Elle n’a ni le charme de Florence ni le romantisme de Venise, encore moins l’éternité de Rome. Milan la sobre sait se montrer froide et hautaine, en écho aux sommets blancs des Alpes qui la regardent. Elle sait aussi se faire lumineuse et soyeuse, comme les grands lacs avoisinants. On la dit tout entière dévolue aux affaires. Mais la mode à Milan a de l’allure et cultive une élégance discrète, mesurable aux chaussures, cirées, briquées et astiquées de près, de ses habitants.
Qu’on se le dise : les souliers milanais ne tolèrent aucun faux pas, généralement assortis à une tenue impeccable. Le style les mène par le bout du nez dans une démarche pressée et décidée. L’espresso ou le macchiato du matin ? Au comptoir ! E subito ! Le rythme se calmera plus tard, à l’heure sacrée de l’indétrônable aperitivo.
L’art de vivre à la milanaise
L’élégance s’érige ici comme un art de vivre et culmine dans le fameux Quadrilatero d’Oro, surnommé aussi Quadrilatero della Moda, où se concentre une myriade d’enseignes exclusives. L’an dernier, une curiosité s’est glissée sur la Via Sant’Andrea. Motifs à l’esprit vintage, dessins à géométries variables (inspirés, parfois, des églises italiennes du XVe siècle) et tons vitaminés… Soit La DoubleJ., la marque fondée par J.J. Martin, devenue directrice artistique, qui croit au pouvoir énergisant des couleurs.
Ses collections pour femmes respirent la bonne humeur et sont taillées dans de belles matières. « Les Milanais sont terriblement exigeants sur la qualité et adorent les marques, confie cette Américaine, ex-journaliste de mode. Je suis arrivée à Milan en 2001, en pleine hégémonie de Gucci et de Prada, poursuit-elle. Personne alors ne sortait en baskets dans la rue et encore moins en jogging. L’Exposition universelle en 2015 a tout changé. L’arrivée d’Alessandro Michele chez Gucci a aussi insufflé une nouvelle dynamique créative. J’ai lancé mon site Internet cette année-là. Plus tôt, c’était impensable. »
Avant de créer sa griffe, J.J. Martin vendait en ligne sa collection de pièces vintage, aidée par des têtes créatives bien connues jouant les mannequins. Elles partageaient aussi leurs adresses locales préférées. Une façon d’entrer dans leur univers. « Milan est l’une des villes les plus fermées d’Italie, reconnaît-elle. Il est compliqué pour les visiteurs de la comprendre, car les plus belles choses sont cachées. »

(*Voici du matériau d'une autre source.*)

(* ===== verification/JoinMerge.v ===== *)
(** * JoinMerge: merging hash-join tables

    Models [JoinSinkMerger] of [lambdas/headers/JoinTuple.h] and its callers in
    [serverFunctionalities/source/HermesExecutionServer.cc].  A table is read as
    the list of its [groups], the hashes in the order of [JoinMapIterator] with
    their tuples.  [writeOut], for broadcast joins, never throws: when a tuple
    does not fit it prints that the results are truncated and returns, and keeps
    the position at which it stopped; its next call, for another table, starts
    at that position.  [writeVectorOut], for partitioned joins, stops the process
    instead. *)

From stdpp Require Import sorting.
From S2P Require Import Prelude.
From S2P Require Import HashProbe.
From S2P Require Import PairArray.
From S2P Require Import JoinPairArray.
From S2P Require Import JoinMapPush.
From S2P Require Import JoinProbe.
From S2P Require Import JoinSink.

(** The fields of a merger. *)
Record merger := Merger {
  numHashKeys : Z;
  mapIndex : nat;
  listIndex : nat
}.

(** A merger at work: its fields, and the table [mergeToMe]. *)
Record merging {O : Type} := Merging {
  mg_state : merger;
  mg_map : JoinPairArray (list O)
}.
Arguments merging : clear implicits.
Arguments Merging {O}.

Section merge.
Context {RS : RecordSize} {O : Type} (blank : list O).
Local Abbreviation table := (JoinPairArray (list O)).
Local Abbreviation M := (M (merging O)).

Definition mg_in_map {A} (m : Prelude.M table A) : M A := λ g,
  let '(r, jp) := m (mg_map g) in (r, Merging (mg_state g) jp).
Definition mg_update (f : merger → merger) : M unit := modify (λ g, Merging (f (mg_state g)) (mg_map g)).

(** [packData]: component by component from [whichVec] on. *)
Fixpoint packData (fits : nat → bool) (r : jref) (whichVec : nat) (data : list O) : Prelude.M table unit :=
  match data with
  | [] => mret tt
  | myData :: myOtherData =>
      (if fits whichVec then set_component r whichVec myData else lift NotEnoughSpace) ;;
      packData fits r (S whichVec) myOtherData
  end.

Definition merge_value (sp : row_space) (myHash : Z) (data : list O) : Prelude.M table unit :=
  temp ← JoinMap_push blank (rs_push sp) myHash; packData (rs_pack sp) temp 0 data.

(** The values of one list from [i] on; the position of the first that does not
    fit, if there is one. *)
Fixpoint merge_list (sp : nat → row_space) (theOtherMap : table) (myList : nat) (myHash : Z) (i todo : nat) : Prelude.M table (option nat) :=
  match todo with
  | 0 => mret None
  | S todo' =>
      data ← lift (record_at theOtherMap myList i);
      ok ← catch (merge_value (sp i) myHash data ;; mret true) (mret false);
      if ok : bool then merge_list sp theOtherMap myList myHash (S i) todo' else mret (Some i)
  end.

(** The loop over a table, [counter] lists behind its beginning; false if it was
    left by [stop], the handler. *)
Fixpoint merge_map (stop : Z → nat → nat → M unit) (sp : nat → nat → row_space) (theOtherMap : table) (fuel : nat) (iter : jiterator) (counter : nat) : M bool :=
  match fuel with
  | 0 => lift Undefined
  | S fuel' =>
      if jiter_ne iter jiter_end then
        g ← get;
        if decide (counter < mapIndex (mg_state g)) then merge_map stop sp theOtherMap fuel' (jiter_next iter) (S counter)
        else
          let undefined {A} (o : option A) : M A := lift (match o with Some a => Ret a | None => Undefined end) in
          myList ← undefined (jiter_deref iter);
          mySize ← undefined (rl_size theOtherMap myList);
          myHash ← undefined (rl_getHash theOtherMap myList);
          if decide (0 < mySize) then
            mg_update (λ g, Merger (numHashKeys g + 1) (mapIndex g) (listIndex g)) ;;
            let i := listIndex (mg_state g) in
            stopped ← mg_in_map (merge_list (sp counter) theOtherMap myList myHash i (mySize - i));
            match stopped with
            | Some i => stop myHash counter i ;; mret false
            | None =>
                mg_update (λ g, Merger (numHashKeys g) (mapIndex g) 0) ;;
                merge_map stop sp theOtherMap fuel' (jiter_next iter) (S counter)
            end
          else merge_map stop sp theOtherMap fuel' (jiter_next iter) (S counter)
      else mret true
  end.

Definition merge_fuel (theOtherMap : table) : nat := S (length (j_data theOtherMap)).
Definition reset_mapIndex : M unit := mg_update (λ g, Merger (numHashKeys g) 0 (listIndex g)).

Definition stop_at (counter i : nat) : M unit := mg_update (λ g, Merger (numHashKeys g) counter i).

Definition JoinSinkMerger_writeOut (sp : nat → nat → row_space) (theOtherMap : table) : M unit :=
  finished ← merge_map (λ _, stop_at) sp theOtherMap (merge_fuel theOtherMap) (jiter_begin theOtherMap) 0;
  if finished : bool then reset_mapIndex else mret tt.

Definition stop_process (myHash : Z) (counter i : nat) : M unit :=
  mg_in_map (JoinMap_setUnused myHash) ;; stop_at counter i ;; lift (Exit 1).

(** The tables come with their partition ids; those of other partitions are
    passed over. *)
Fixpoint JoinSinkMerger_writeVectorOut (partitionId : nat) (sp : nat → nat → nat → row_space) (theOtherMaps : list (nat * table)) : M unit :=
  match theOtherMaps with
  | [] => mret tt
  | (id, theOtherMap) :: rest =>
      (if decide (id = partitionId) then
         merge_map stop_process (sp 0) theOtherMap (merge_fuel theOtherMap) (jiter_begin theOtherMap) 0 ;; reset_mapIndex
       else mret tt) ;;
      JoinSinkMerger_writeVectorOut partitionId (λ n, sp (S n)) rest
  end.

(** The loop of a job stage over the records of its pages. *)
Fixpoint merge_all (sp : nat → nat → nat → row_space) (maps : list table) : M unit :=
  match maps with
  | [] => mret tt
  | theOtherMap :: maps' => JoinSinkMerger_writeOut (sp 0) theOtherMap ;; merge_all (λ n, sp (S n)) maps'
  end.

Definition JoinSinkMerger_createNewOutputContainer : outcome table := JoinMap_default.
End merge.

(** ** What a merge adds *)

(** The lists of a table in the order of its iterator, with their hashes. *)
Definition order {O} (jp : JoinPairArray (list O)) : list (nat * Z) := merge_sort ji_le (used_slots 0 (j_data jp)).
Definition groups {O} (jp : JoinPairArray (list O)) : list (Z * list (list O)) :=
  (λ ih, (ih.2, default [] (to_multimap jp !! ih.2))) <$> order jp.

Il faut donc pousser les portes. Celles de la villa Necchi Campiglio, bijou des années 30 de l’architecte Piero Portaluppi. Piscine et terrain de tennis dans le jardin, Canaletto, Giorgio De Chirico ou Giorgio Morandi sur les murs… Tout évoque la fortune de la famille Necchi construite de fil en bobine dans les machines à coudre.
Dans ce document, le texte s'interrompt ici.